- _Data excerpts_:
+++

Definition config_header : list (list ascii) :=
  [chars "# Performance Configuration File"; chars "# Generated automatically"; []].
(** What is written to a file that opens. *)
Definition file_text (lines : list (list ascii)) : string := of_chars (concat ((λ l, l ++ [newline]) <$> lines)).
Definition saveConfigToFile c : string := file_text (config_header ++ (entry_line <$> map_iter (pc_config c))).

(** ** What is saved is read back *)

Lemma plain_entry_no_newline p : plain_entry p = true → newline ∉ entry_line p.
Proof.
  unfold plain_entry, plain_text. rewrite !andb_true_iff, !bool_decide_eq_true.
  intros [[[[Hk _] [Hv _]] _] _]. unfold entry_line. rewrite elem_of_app, elem_of_cons. naive_solver.
Qed.

(** Loading a file of entries under a header of comments stores the entries
    one after the other. *)
Lemma load_entries {S} (store : string → string → S → S) header (es : list (string * string)) s :
  Forall (λ l, newline ∉ l ∧ skipped l = true) header → Forall (λ p, plain_entry p = true) es →
  load_lines store (file_text (header ++ (entry_line <$> es))) s = foldl (λ s p, store p.1 p.2 s) s es.
Proof.
  intros Hheader Hes. unfold load_lines, file_text. rewrite chars_of_chars, getlines_lines.
  - rewrite foldl_app. assert (foldl (load_line store) s header = s) as ->.
    { clear Hes. induction Hheader as [|l header [_ Hl] Hheader IH]; [done|]. simpl.
      assert (load_line store s l = s) as ->; [|done]. unfold load_line, parse_line. by rewrite Hl. }
    revert s. induction Hes as [|p es Hp Hes IH]; intros s; [done|]. rewrite fmap_cons. simpl foldl. rewrite <-IH.
    f_equal. unfold load_line. rewrite (parse_entry_line p Hp). by destruct p.
  - apply Forall_app. split; [by eapply Forall_impl; [exact Hheader|]; intros l []|].
    apply Forall_fmap. eapply Forall_impl; [exact Hes|]. intros p. apply plain_entry_no_newline.
Qed.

+++

- _Exercise_: All of the records above should be given again exactly as written.

- _Finished exercise_:
Definition config_header : list (list ascii) :=
  [chars "# Performance Configuration File"; chars "# Generated automatically"; []].
(** What is written to a file that opens. *)
Definition file_text (lines : list (list ascii)) : string := of_chars (concat ((λ l, l ++ [newline]) <$> lines)).
Definition saveConfigToFile c : string := file_text (config_header ++ (entry_line <$> map_iter (pc_config c))).

(** ** What is saved is read back *)

Lemma plain_entry_no_newline p : plain_entry p = true → newline ∉ entry_line p.
Proof.
  unfold plain_entry, plain_text. rewrite !andb_true_iff, !bool_decide_eq_true.
  intros [[[[Hk _] [Hv _]] _] _]. unfold entry_line. rewrite elem_of_app, elem_of_cons. naive_solver.
Qed.

(** Loading a file of entries under a header of comments stores the entries
    one after the other. *)
Lemma load_entries {S} (store : string → string → S → S) header (es : list (string * string)) s :
  Forall (λ l, newline ∉ l ∧ skipped l = true) header → Forall (λ p, plain_entry p = true) es →
  load_lines store (file_text (header ++ (entry_line <$> es))) s = foldl (λ s p, store p.1 p.2 s) s es.
Proof.
  intros Hheader Hes. unfold load_lines, file_text. rewrite chars_of_chars, getlines_lines.
  - rewrite foldl_app. assert (foldl (load_line store) s header = s) as ->.
    { clear Hes. induction Hheader as [|l header [_ Hl] Hheader IH]; [done|]. simpl.
      assert (load_line store s l = s) as ->; [|done]. unfold load_line, parse_line. by rewrite Hl. }
    revert s. induction Hes as [|p es Hp Hes IH]; intros s; [done|]. rewrite fmap_cons. simpl foldl. rewrite <-IH.
    f_equal. unfold load_line. rewrite (parse_entry_line p Hp). by destruct p.
  - apply Forall_app. split; [by eapply Forall_impl; [exact Hheader|]; intros l []|].
    apply Forall_fmap. eapply Forall_impl; [exact Hes|]. intros p. apply plain_entry_no_newline.
Qed.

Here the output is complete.